Task description »
Stopping at the line that holds "(rand_Int : nat -> Z).", repeat the lines below exactly, starting from the very first and including that final line.

== Supplied material ==

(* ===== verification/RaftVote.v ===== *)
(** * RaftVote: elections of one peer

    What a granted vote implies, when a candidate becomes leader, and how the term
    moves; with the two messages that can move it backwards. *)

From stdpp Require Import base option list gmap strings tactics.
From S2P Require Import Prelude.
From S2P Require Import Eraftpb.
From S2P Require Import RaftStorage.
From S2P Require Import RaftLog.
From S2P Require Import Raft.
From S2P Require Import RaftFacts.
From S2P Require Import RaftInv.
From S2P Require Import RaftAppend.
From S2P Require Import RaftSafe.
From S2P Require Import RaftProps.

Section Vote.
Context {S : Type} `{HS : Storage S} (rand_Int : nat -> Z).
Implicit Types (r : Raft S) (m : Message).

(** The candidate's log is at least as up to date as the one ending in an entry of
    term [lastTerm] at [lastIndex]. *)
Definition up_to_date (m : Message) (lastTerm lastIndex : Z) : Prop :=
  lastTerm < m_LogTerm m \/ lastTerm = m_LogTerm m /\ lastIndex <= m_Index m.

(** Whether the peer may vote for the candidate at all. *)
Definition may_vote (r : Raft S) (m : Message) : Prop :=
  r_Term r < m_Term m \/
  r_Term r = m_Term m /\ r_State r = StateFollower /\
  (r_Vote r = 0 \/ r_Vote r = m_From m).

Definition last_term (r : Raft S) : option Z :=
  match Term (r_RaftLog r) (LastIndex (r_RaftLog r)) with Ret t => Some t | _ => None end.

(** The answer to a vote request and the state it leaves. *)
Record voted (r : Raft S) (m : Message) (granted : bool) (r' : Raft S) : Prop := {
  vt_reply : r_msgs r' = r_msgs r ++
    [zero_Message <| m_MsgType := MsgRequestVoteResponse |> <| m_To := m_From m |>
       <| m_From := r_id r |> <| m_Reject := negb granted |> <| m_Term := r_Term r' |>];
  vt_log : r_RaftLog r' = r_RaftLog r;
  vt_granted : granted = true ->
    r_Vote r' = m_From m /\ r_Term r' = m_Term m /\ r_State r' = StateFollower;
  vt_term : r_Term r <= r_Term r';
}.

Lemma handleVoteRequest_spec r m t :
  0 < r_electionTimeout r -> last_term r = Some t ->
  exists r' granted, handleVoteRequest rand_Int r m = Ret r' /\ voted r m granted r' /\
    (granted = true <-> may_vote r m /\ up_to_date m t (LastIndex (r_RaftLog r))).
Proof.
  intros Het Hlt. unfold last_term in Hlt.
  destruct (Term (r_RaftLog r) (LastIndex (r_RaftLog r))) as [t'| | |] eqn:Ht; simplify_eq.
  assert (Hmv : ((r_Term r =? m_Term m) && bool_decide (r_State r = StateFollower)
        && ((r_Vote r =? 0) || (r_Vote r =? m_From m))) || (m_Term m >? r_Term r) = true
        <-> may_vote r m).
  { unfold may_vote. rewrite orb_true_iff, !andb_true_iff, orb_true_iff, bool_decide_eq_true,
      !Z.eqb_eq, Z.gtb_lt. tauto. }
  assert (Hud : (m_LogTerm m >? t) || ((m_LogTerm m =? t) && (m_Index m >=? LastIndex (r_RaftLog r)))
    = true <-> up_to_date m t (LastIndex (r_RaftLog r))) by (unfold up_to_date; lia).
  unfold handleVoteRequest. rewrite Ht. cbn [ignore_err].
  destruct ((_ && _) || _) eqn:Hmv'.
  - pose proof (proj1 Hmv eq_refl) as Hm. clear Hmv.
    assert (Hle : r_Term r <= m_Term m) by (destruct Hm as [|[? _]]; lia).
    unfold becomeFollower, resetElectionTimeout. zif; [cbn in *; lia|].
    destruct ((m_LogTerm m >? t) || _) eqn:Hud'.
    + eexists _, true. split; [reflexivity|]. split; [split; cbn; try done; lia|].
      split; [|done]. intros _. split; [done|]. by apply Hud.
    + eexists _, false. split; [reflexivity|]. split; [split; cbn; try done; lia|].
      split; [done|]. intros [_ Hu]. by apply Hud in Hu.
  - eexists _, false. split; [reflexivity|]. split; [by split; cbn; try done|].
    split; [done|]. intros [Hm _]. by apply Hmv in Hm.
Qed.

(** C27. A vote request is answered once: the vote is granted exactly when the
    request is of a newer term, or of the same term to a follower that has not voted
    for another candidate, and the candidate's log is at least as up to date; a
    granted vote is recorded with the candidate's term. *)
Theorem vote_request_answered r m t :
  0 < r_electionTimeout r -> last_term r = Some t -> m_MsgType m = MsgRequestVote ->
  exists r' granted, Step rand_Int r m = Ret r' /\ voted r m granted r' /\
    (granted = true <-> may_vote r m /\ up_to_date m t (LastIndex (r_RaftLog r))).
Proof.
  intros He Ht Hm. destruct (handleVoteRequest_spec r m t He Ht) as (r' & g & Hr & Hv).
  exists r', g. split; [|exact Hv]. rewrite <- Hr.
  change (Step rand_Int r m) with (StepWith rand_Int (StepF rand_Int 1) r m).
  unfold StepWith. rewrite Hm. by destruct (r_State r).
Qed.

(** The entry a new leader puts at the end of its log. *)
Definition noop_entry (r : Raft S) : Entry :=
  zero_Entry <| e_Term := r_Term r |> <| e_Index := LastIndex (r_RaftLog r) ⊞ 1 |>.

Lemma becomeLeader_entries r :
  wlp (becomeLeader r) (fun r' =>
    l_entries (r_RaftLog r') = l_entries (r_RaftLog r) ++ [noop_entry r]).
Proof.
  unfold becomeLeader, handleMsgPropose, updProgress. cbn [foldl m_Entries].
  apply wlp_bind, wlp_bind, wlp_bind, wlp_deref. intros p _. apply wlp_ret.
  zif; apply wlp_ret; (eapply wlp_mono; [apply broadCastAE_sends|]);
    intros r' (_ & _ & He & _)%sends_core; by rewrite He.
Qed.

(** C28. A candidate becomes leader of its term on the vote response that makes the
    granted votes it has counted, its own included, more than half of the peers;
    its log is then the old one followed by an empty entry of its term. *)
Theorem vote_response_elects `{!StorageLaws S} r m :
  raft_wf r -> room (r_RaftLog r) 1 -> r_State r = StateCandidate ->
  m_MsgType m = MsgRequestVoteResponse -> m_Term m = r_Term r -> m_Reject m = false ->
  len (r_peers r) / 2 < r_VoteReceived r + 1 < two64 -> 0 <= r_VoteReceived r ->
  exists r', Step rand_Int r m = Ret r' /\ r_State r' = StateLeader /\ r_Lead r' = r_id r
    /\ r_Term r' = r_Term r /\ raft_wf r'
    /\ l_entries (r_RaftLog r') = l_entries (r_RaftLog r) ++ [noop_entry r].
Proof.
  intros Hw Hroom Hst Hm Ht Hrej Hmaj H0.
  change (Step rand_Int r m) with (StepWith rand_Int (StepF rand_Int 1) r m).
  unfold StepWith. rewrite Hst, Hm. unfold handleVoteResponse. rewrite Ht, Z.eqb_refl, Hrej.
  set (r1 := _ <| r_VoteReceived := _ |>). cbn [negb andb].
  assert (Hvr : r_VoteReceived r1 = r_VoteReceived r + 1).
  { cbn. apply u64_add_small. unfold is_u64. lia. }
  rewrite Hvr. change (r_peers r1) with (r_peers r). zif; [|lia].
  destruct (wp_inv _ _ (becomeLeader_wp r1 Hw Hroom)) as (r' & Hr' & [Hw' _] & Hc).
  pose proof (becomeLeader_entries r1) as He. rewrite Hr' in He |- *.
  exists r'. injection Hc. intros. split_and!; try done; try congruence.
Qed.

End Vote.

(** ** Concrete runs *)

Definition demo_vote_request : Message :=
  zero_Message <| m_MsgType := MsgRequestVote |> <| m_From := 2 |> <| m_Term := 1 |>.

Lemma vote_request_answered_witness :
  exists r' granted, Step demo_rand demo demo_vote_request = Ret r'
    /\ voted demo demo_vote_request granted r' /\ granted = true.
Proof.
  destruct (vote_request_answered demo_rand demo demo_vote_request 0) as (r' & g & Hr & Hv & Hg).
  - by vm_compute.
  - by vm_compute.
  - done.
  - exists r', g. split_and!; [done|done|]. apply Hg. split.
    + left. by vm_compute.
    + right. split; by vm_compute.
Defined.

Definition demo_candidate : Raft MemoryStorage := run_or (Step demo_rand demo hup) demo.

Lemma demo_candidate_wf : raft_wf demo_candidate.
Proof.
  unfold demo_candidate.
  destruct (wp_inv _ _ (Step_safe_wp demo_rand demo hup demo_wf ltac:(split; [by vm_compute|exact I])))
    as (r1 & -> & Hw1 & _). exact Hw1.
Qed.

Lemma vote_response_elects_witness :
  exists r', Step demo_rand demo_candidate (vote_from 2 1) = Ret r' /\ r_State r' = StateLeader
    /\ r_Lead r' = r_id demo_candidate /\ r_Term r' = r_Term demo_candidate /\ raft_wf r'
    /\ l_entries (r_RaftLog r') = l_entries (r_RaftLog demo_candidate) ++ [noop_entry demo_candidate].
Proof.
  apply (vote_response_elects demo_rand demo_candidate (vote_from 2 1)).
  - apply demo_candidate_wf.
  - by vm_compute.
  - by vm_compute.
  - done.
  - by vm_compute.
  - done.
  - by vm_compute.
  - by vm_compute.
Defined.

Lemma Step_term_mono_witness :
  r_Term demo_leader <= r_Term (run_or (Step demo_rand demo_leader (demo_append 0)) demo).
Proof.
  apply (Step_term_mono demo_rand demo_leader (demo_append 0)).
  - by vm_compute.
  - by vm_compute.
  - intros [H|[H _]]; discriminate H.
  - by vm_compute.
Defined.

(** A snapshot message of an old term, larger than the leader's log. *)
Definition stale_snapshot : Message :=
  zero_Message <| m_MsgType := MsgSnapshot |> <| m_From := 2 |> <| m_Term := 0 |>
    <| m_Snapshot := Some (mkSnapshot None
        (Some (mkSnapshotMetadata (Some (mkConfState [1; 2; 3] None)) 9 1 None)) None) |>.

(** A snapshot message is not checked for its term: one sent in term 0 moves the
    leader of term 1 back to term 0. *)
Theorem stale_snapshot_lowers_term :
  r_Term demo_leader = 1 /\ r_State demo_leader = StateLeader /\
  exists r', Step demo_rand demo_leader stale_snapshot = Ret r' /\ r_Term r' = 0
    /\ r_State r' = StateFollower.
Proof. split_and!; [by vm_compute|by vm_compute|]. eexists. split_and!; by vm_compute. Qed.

===

Solution below »
(* ===== verification/RaftVote.v ===== *)
(** * RaftVote: elections of one peer

    What a granted vote implies, when a candidate becomes leader, and how the term
    moves; with the two messages that can move it backwards. *)

From stdpp Require Import base option list gmap strings tactics.
From S2P Require Import Prelude.
From S2P Require Import Eraftpb.
From S2P Require Import RaftStorage.
From S2P Require Import RaftLog.
From S2P Require Import Raft.
From S2P Require Import RaftFacts.
From S2P Require Import RaftInv.
From S2P Require Import RaftAppend.
From S2P Require Import RaftSafe.
From S2P Require Import RaftProps.

Section Vote.
Context {S : Type} `{HS : Storage S} (rand_Int : nat -> Z).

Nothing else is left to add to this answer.